Hickenlooper was working on getting financing to make "How to Make Love like an Englishman" here using many of the historic buildings, Beugg said. "Pierce Brosnan was to star," said Beugg.

Hickenlooper's parents said in recent weeks he was very content that "Casino Jack" was going to be his break-through from respected, small independent movie maker to major movies.

"Casino Jack's" critical success may have helped him achieve his goal of reaching a level where he did not have to be constantly in LA so he might live anywhere in the world, his father said.

He hoped to move back to St. Louis, in part so his son, Charles, now 9, might attend St. Louis U. High, his father said. He liked St. Louis' values and its unpretentious intellectual life.

A few years ago, he attended a buffet dinner at the home of family friends Sarah and Edward Fehlig before guests walked to the Union Avenue Opera.

"George found it so refreshing that in the discussion about the opera, people had insight, depth and were not promoting themselves, no self-aggrandizement, the way he found in LA."

"He always had to promote himself there, too," said his stepmother, Jane T. Hickenlooper.

A few weeks ago Hickenlooper emailed SLUH teacher Schulte and invited him to sit beside him at the St. Louis premiere of "Casino Jack" on Nov. 12 at the Tivoli.

Schulte will be there eager to see what Hickenlooper has to teach his audience this time.

"Most of all George was trying to say 'stop, look and listen and be serious, the world around you is a serious place,' " Schulte said Monday night.

"George was trying to teach you something in his films. His movies were not just dessert. He wanted to make movies that would make us think."

Later this week about 40 family members and close friends have been invited to a funeral Mass in LA. Beugg is helping organize an industry memorial event at the Directors Guild before the year's end, Beugg said Monday evening from Los Angeles. Hickenlooper served on the independent directors committee at the guild.

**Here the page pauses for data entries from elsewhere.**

(** * fbutils: the worker-thread pool and its completion helpers

    A model of [src/include/fbu/thread_pool.hpp] (classes [ThreadPool],
    [ThreadPoolJobsExecutor] and [JobCounter]) and of the older copy of the
    pool in [src/cpp/thread_pool.hpp], as an interleaving semantics.

    - Every block of the source that runs with [mJobsQueueMutex] (or an
      executor's or counter's [mMutex]) held is one atomic step.
    - A thread in a condition-variable wait whose predicate is false has no
      step (it is [Blocked]); it has one as soon as the predicate holds,
      which is what the [notify_one] / [notify_all] calls are there for.
      This is what the code does wherever the notifying thread holds the
      mutex of the wait ([addJob], the end of a job, the executor and the
      counter).  [~ThreadPool] changes [mTerminate] and notifies without
      the mutex; [Module Fine] spells out the mutex and the condition
      variable for it.
    - The [std::atomic_int] fields are 32-bit two's complement values:
      [++] and [--] wrap around ([wrap_int]).
    - A failed [assert] ends the run ([AssertionFailed], [None]).
    - One thread owns the pool and calls its interface; the workers are
      the threads started by the constructor.  A job is a finite sequence
      of atomic effects on the caller's data; it neither throws nor calls
      back into the pool.

    The last part models the file-name checks and the directory search of
    [src/include/fbu/filesystem_utils.hpp] ([Module fs]). *)

From Stdlib Require Import ZArith Lia Ascii.
From stdpp Require Import base list gmap strings.

Local Open Scope Z_scope.

(** ** Machine integers *)

Definition INT_MAX : Z := 2147483647.
Definition INT_MIN : Z := -2147483648.
Definition UINT_MOD : Z := 4294967296.

(** The value an [int] holds after an arithmetic result [z] is stored in it. *)
Definition wrap_int (z : Z) : Z := (z - INT_MIN) mod UINT_MOD + INT_MIN.

(** The conversion [(unsigned)z]. *)
Definition to_unsigned (z : Z) : Z := z mod UINT_MOD.

(** ** Jobs *)

(** What the body of a caller's lambda does, one atomic effect at a time:
    [USleep] stands for time passing inside the job
    ([std::this_thread::sleep_for] in [src/unnamed/part_000]) and [UIncr] for
    [++lCounter] on the caller's shared counter. *)
Inductive UserAction : Type :=
| USleep
| UIncr.

Record UserJob : Type := mkUserJob {
  job_tag : nat;
  job_body : list UserAction
}.

Definition ExecutorId : Type := nat.

(** A [std::function<void(void)>] held by [mJobsQueue]: either the caller's
    callable handed to [ThreadPool::addJob], or the lambda [[this, pJob]]
    that [ThreadPoolJobsExecutor::addJob] builds around it. *)
Inductive PoolJob : Type :=
| Direct (j : UserJob)
| Tracked (e : ExecutorId) (j : UserJob).
(* ===== verification/_CoqProject ===== *)
-Q . S2P
Prelude.v
JsBase.v
JsText.v
Float64.v
Values.v
ValuesJson.v
Validators.v
KeyCodec.v
KeyRanges.v
IntervalIndex.v
IdCodec.v
Sharding.v
JumpHash.v
DocStore.v
SqliteDocStore.v
PostgresStore.v
ObjectStore.v
ObjectDocStore.v
ObjectHistory.v
ObjectWp.v
ObjectMethods.v
ObjectShard.v
Query.v
QueryRuntime.v
StateRes.v
Catalog.v
Policy.v
PolicyProperties.v
AsyncMutex.v
Transactor.v
Kernel.v
KernelWrites.v
IndexIntegrity.v
QueryResults.v
Guest.v
Executor.v
DiffableRanges.v
ExecutorScenarios.v
SingleWriter.v
GroupCommit.v
GroupInvariant.v
GroupProperties.v
ShardedTransactor.v
RowDiff.v
ReadIndex.v
Subscriptions.v
ResumeRegistry.v
SessionControllers.v
SyncProtocol.v
SyncHandler.v
SyncFanout.v
SyncProperties.v
SyncDelivery.v
SyncGates.v
ClientState.v
Reconciler.v
ClientSession.v
ClientInvariant.v
ClientRun.v
ClientProperties.v
ClientSettle.v
OutboxDrain.v
DrainProperties.v
ClientScenarios.v
Scheduler.v
SchedulerRuns.v
Crons.v
SchedulerDriver.v
SchedulerWakes.v
Workflow.v
WorkflowReplay.v
WorkflowLedger.v
WorkflowTxns.v
WorkflowRuns.v
WorkflowWakes.v
TriggerLog.v
Triggers.v
Authz.v
FleetLease.v
FleetFrontier.v
Lemma overlap_common_key a b :
  range_nonempty a -> range_nonempty b ->
  rangesOverlap a b = true <->
  kr_keyspace a = kr_keyspace b /\ exists k, keyInRange k a = true /\ keyInRange k b = true.
Proof.
  intros Ha Hb. rewrite rangesOverlap_spec. unfold range_nonempty in *. split.
  - intros (Hk & H1 & H2). split; [done|].
    destruct (compareKeyBytes (kr_start a) (kr_start b)) eqn:E;
      [exists (kr_start b)|exists (kr_start b)|exists (kr_start a)];
      rewrite !keyInRange_spec, ?(cmp_refl (c := compareKeyBytes)), ?E; split_and!; try done.
    by rewrite (cmp_opp (c := compareKeyBytes) (kr_start a) (kr_start b)), E.
  - intros (Hk & k & [Ha1 Ha2]%keyInRange_spec & [Hb1 Hb2]%keyInRange_spec).
    split_and!; eauto using lt_end_le.
Qed.

(** * Range sets *)

(** Every bucket holds ranges of its own keyspace. *)
Definition rs_wf (s : range_set) : Prop :=
  NoDup (jm_keys s) /\ Forall (fun kl => Forall (fun r => kr_keyspace r = kl.1) kl.2) s.

Lemma rs_wf_empty : rs_wf rs_empty.
Proof. split; constructor. Qed.

Lemma jm_set_Forall {K V} `{EqDecision K} (P : K * V -> Prop) m k v :
  Forall P m -> P (k, v) -> Forall P (jm_set m k v).
Proof.
  intros Hm Hv. induction Hm as [|[k0 v0] m H0 Hm IH]; simpl; [by constructor|].
  case_decide; subst; by constructor.
Qed.

Lemma rs_wf_add s r : rs_wf s -> rs_wf (rs_add s r).
Proof.
  intros [Hn Hf]. unfold rs_add.
  destruct (jm_get s (kr_keyspace r)) as [l|] eqn:E; split; auto with concile;
    apply jm_set_Forall; try done; simpl.
  - apply jm_get_Some_in in E. rewrite Forall_forall in Hf.
    apply Forall_app; split; [exact (Hf _ E)|by repeat constructor].
  - by repeat constructor.
Qed.

Definition rs_of_list (rs : list key_range) : range_set := fold_left rs_add rs rs_empty.

Lemma rs_of_list_wf_from s rs : rs_wf s -> rs_wf (fold_left rs_add rs s).
Proof. revert s. induction rs as [|r rs IH]; intros s Hs; simpl; [done|]. apply IH, rs_wf_add, Hs. Qed.

Lemma rs_of_list_wf rs : rs_wf (rs_of_list rs).
Proof. apply rs_of_list_wf_from, rs_wf_empty. Qed.

Lemma elem_of_toArray s r : r ∈ rs_toArray s <-> exists k l, (k, l) ∈ s /\ r ∈ l.
Proof.
  unfold rs_toArray, jm_values. induction s as [|[k l] s IH]; csimpl; [set_solver|].
  rewrite elem_of_app, IH. set_solver.
Qed.

Lemma rs_toArray_set s k l r :
  NoDup (jm_keys s) ->
  r ∈ rs_toArray (jm_set s k l) <->
  r ∈ l \/ exists k' l', k' <> k /\ (k', l') ∈ s /\ r ∈ l'.
Proof.
  intros Hn. rewrite elem_of_toArray.
  assert (H : forall k' l', (k', l') ∈ jm_set s k l <->
                            (k' = k /\ l' = l) \/ (k' <> k /\ (k', l') ∈ s)).
  { intros k' l'. split.
    - intros Hin. apply jm_in_get in Hin; [|by apply jm_nodup_set].
      rewrite jm_get_set in Hin. case_decide; [naive_solver|].
      right. split; [done|]. by apply jm_get_Some_in.
    - intros [[-> ->]|[Hk Hin]]; apply jm_get_Some_in; rewrite jm_get_set; case_decide; try done.
      by apply jm_in_get. }
  setoid_rewrite H. naive_solver.
Qed.
(* ===== verification/IdCodec.v ===== *)
(** Document ids: packages/id-codec/src/base32.ts, varint.ts, checksum.ts and
    document-id.ts. *)
From Stdlib Require Import ZArith Lia.
From stdpp Require Import base list sets strings.
From S2P Require Import Prelude JsBase JsText.

(** * base32.ts *)

Definition CROCKFORD_ALPHABET : jsstr :=
  [48; 49; 50; 51; 52; 53; 54; 55; 56; 57; 97; 98; 99; 100; 101; 102; 103; 104; 106; 107;
   109; 110; 112; 113; 114; 115; 116; 118; 119; 120; 121; 122].

Definition to_upper (c : Z) : Z := if (97 <=? c) && (c <=? 122) then c - 32 else c.

(** The decoding table, built as the code builds it. *)
Definition DECODE : list (Z * Z) :=
  let m := fold_left (fun m (ic : nat * Z) =>
             jm_set (jm_set m ic.2 (Z.of_nat ic.1)) (to_upper ic.2) (Z.of_nat ic.1))
             (imap pair CROCKFORD_ALPHABET) [] in
  let m := jm_set (jm_set m 105 1) 73 1 in
  let m := jm_set (jm_set m 108 1) 76 1 in
  jm_set (jm_set m 111 0) 79 0.

Definition alphabet_char (i : Z) : Z := default 0 (CROCKFORD_ALPHABET !! Z.to_nat i).

(** [while (bits >= 5)]. *)
Fixpoint b32_emit (fuel : nat) (value bits : Z) (out : jsstr) : Z * jsstr :=
  match fuel with
  | O => (bits, out)
  | S fuel' =>
      if 5 <=? bits then
        b32_emit fuel' value (bits - 5) (out ++ [alphabet_char (and32 (shru32 value (bits - 5)) 31)])
      else (bits, out)
  end.

Fixpoint b32_encode_loop (bs : bytes) (value bits : Z) (out : jsstr) : jsstr :=
  match bs with
  | [] =>
      if 0 <? bits then out ++ [alphabet_char (and32 (shl32 value (5 - bits)) 31)] else out
  | b :: bs' =>
      let value' := or32 (shl32 value 8) b in
      let '(bits', out') := b32_emit (Z.to_nat (bits + 8)) value' (bits + 8) out in
      b32_encode_loop bs' value' bits' out'
  end.

Definition base32Encode (bs : bytes) : jsstr := b32_encode_loop bs 0 0 [].

Fixpoint b32_decode_loop (text : jsstr) (value bits : Z) (out : bytes) : res bytes :=
  match text with
  | [] =>
      if (0 <? bits) && negb (and32 value (shl32 1 bits - 1) =? 0)
      then Throw (Base32Error "non-canonical base32 padding bits") else Ok out
  | ch :: text' =>
      match jm_get DECODE ch with
      | None => Throw (Base32Error "invalid base32 character")
      | Some v =>
          let value' := or32 (shl32 value 5) v in
          if 8 <=? bits + 5 then
            b32_decode_loop text' value' (bits + 5 - 8)
              (out ++ [and32 (shru32 value' (bits + 5 - 8)) 255])
          else b32_decode_loop text' value' (bits + 5) out
      end
  end.

Definition base32Decode (text : jsstr) : res bytes := b32_decode_loop text 0 0 [].

Definition isValidBase32 (text : jsstr) : bool :=
  forallb (fun ch => match jm_get DECODE ch with Some _ => true | None => false end) text.

(** * varint.ts *)

Definition UINT32_MAX : Z := 4294967295.

(** The [do ... while (v > 0)] loop; the fuel is the bit length. *)
Fixpoint varint_encode_loop (fuel : nat) (v : Z) (out : bytes) : bytes :=
  match fuel with
  | O => out
  | S fuel' =>
      let byte := and32 v 127 in
      let v' := v / 128 in
      let byte' := if 0 <? v' then or32 byte 128 else byte in
      if 0 <? v' then varint_encode_loop fuel' v' (out ++ [byte']) else out ++ [byte']
  end.

Definition varintEncode (value : Z) : res bytes :=
  if (value <? 0) || (UINT32_MAX <? value) then Throw (VarintError "varint value out of uint32 range")
  else Ok (varint_encode_loop (S (Z.to_nat (Z.log2 value))) value []).

Fixpoint varint_decode_loop (rest : bytes) (result shift : Z) (read : nat) : res (Z * nat) :=
  match rest with
  | [] => Throw (VarintError "varint truncated")
  | byte :: rest' =>
      let result' := result + and32 byte 127 * 2 ^ shift in
      if and32 byte 128 =? 0 then
        if UINT32_MAX <? result' then Throw (VarintError "varint exceeds uint32")
        else Ok (result', S read)
      else if 28 <? shift + 7 then Throw (VarintError "varint exceeds uint32")
      else varint_decode_loop rest' result' (shift + 7) (S read)
  end.

(** The value and [bytesRead]. *)
Definition varintDecode (bs : bytes) (offset : nat) : res (Z * nat) :=
  varint_decode_loop (drop offset bs) 0 0 0.

Definition varintEncodedLength (value : Z) : res nat := bs ← varintEncode value; Ok (length bs).

(** * checksum.ts *)

Fixpoint fletcher_loop (bs : bytes) (sum1 sum2 : Z) : Z * Z :=
  match bs with
  | [] => (sum1, sum2)
  | b :: bs' =>
      let sum1' := (sum1 + b) mod 255 in
      fletcher_loop bs' sum1' ((sum2 + sum1') mod 255)
  end.

Definition fletcher16 (bs : bytes) : Z :=
  let '(sum1, sum2) := fletcher_loop bs 0 0 in or32 (shl32 sum2 8) sum1.

Definition verifyFletcher16 (bs : bytes) (checksum : Z) : bool := fletcher16 bs =? checksum.

(** * document-id.ts *)

Definition INTERNAL_ID_BYTES : nat := 16.
Definition CHECKSUM_BYTES : nat := 2.

Record doc_id := DocId { tableNumber : Z; internalId : bytes }.

#[global] Instance doc_id_eq_dec : EqDecision doc_id.
Proof. solve_decision. Defined.

Definition concatBytes (parts : list bytes) : bytes := concat parts.

Definition internalIdToHex (internalId : bytes) : jsstr :=
  fold_left (fun hex b => hex ++ pad_start2 (num_to_string 16 b)) internalId [].

(** [out[i] = byte] into a byte array wraps. *)
Fixpoint hex_pairs (hex : jsstr) : res bytes :=
  match hex with
  | a :: b :: hex' =>
      match parse_int 16 [a; b] with
      | None => Throw (DocumentIdError "invalid hex")
      | Some byte => rest ← hex_pairs hex'; Ok (byte mod 256 :: rest)
      end
  | _ => Ok []
  end.

Definition hexToInternalId (hex : jsstr) : res bytes :=
  if negb (Nat.modulo (length hex) 2 =? 0)%nat then Throw (DocumentIdError "odd-length hex")
  else hex_pairs hex.

(** The sixteen bytes of [crypto.getRandomValues] are an argument. *)
Definition newDocumentId (tn : Z) (random : bytes) : doc_id := DocId tn random.

Definition encodeDocumentId (tn : Z) (internalId : bytes) : res jsstr :=
  if negb (length internalId =? INTERNAL_ID_BYTES)%nat
  then Throw (DocumentIdError "internalId must be 16 bytes")
  else
    v ← varintEncode tn;
    let prefix := concatBytes [v; internalId] in
    let checksum := fletcher16 prefix in
    let checksumBytes := [and32 (shru32 checksum 8) 255; and32 checksum 255] in
    Ok (base32Encode (concatBytes [prefix; checksumBytes])).

Definition encodeInternalDocumentId (id : doc_id) : res jsstr :=
  encodeDocumentId (tableNumber id) (internalId id).

Definition mintEncodedDocumentId (tn : Z) (random : bytes) : res jsstr :=
  encodeInternalDocumentId (newDocumentId tn random).

Definition decodeDocumentId (encoded : jsstr) : res doc_id :=
  bs ← match base32Decode encoded with
       | Ok bs => Ok bs
       | Throw (Base32Error m) => Throw (DocumentIdError m)
       | Throw _ => Throw (DocumentIdError "invalid base32")
       end;
  '(tn, bytesRead) ← match varintDecode bs 0 with
                     | Ok r => Ok r
                     | Throw _ => Throw (DocumentIdError "invalid table number")
                     end;
  let internalIdEnd := (bytesRead + INTERNAL_ID_BYTES)%nat in
  if negb (length bs =? internalIdEnd + CHECKSUM_BYTES)%nat
  then Throw (DocumentIdError "incorrect id length")
  else
    let internalId := drop bytesRead (take internalIdEnd bs) in
    let checksum := or32 (shl32 (default 0 (bs !! internalIdEnd)) 8)
                         (default 0 (bs !! S internalIdEnd)) in
    let prefix := take internalIdEnd bs in
    if negb (verifyFletcher16 prefix checksum) then Throw (DocumentIdError "checksum mismatch")
    else Ok (DocId tn internalId).

Definition tryDecodeDocumentId (encoded : jsstr) : option doc_id :=
  match decodeDocumentId encoded with Ok id => Some id | Throw _ => None end.

Definition isValidDocumentId (encoded : jsstr) (expected : option Z) : bool :=
  match tryDecodeDocumentId encoded with
  | None => false
  | Some d => match expected with None => true | Some n => tableNumber d =? n end
  end.

(** [Math.ceil(byteLen * 8 / 5)]. *)
Definition getEncodedLength (tn : Z) : res Z :=
  n ← varintEncodedLength tn;
  let byteLen := Z.of_nat (n + INTERNAL_ID_BYTES + CHECKSUM_BYTES) in
  Ok (- ((- (byteLen * 8)) / 5)).

Definition documentIdKey (id : doc_id) : jsstr :=
  js_string_of (tableNumber id) ++ [58] ++ internalIdToHex (internalId id).

Definition parseDocumentIdKey (key : jsstr) : res doc_id :=
  match split_first 58 key with
  | None => Throw (DocumentIdError "invalid document id key")
  | Some (a, b) =>
      match parse_int 10 a with
      | None => Throw (DocumentIdError "invalid table number in key")
      | Some tn => i ← hexToInternalId b; Ok (DocId tn i)
      end
  end.

Fixpoint bytes_equal_loop (a b : bytes) : bool :=
  match a, b with
  | x :: a', y :: b' => if x =? y then bytes_equal_loop a' b' else false
  | _, _ => true
  end.

Definition documentIdsEqual (a b : doc_id) : bool :=
  if negb (tableNumber a =? tableNumber b)
     || negb (length (internalId a) =? length (internalId b))%nat then false
  else bytes_equal_loop (internalId a) (internalId b).

(** * Words as bit lists *)

(** The low [n] bits of [z], most significant first. *)
Fixpoint word_bits (n : nat) (z : Z) : list bool :=
  match n with O => [] | S n' => Z.testbit z (Z.of_nat n') :: word_bits n' z end.

Lemma word_bits_length n z : length (word_bits n z) = n.
Proof. induction n; simpl; auto. Qed.

Lemma word_bits_ext n x y :
  (forall i, 0 <= i < Z.of_nat n -> Z.testbit x i = Z.testbit y i) -> word_bits n x = word_bits n y.
Proof.
  induction n as [|n IH]; intros H; [done|]. cbn [word_bits]. rewrite H by lia. f_equal.
  apply IH. intros. apply H. lia.
Qed.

"George directed 15 commercial films and documentaries, not counting all those television programs and advertisements. The average member of the Directors' Guild directs maybe one or two in his career. Directing is a hard field. Most directors get just one or two chances to direct a movie, then spend years searching for additional opportunities. George worked consistently for more than 20 years."

Patricia Rice is a freelance journalist.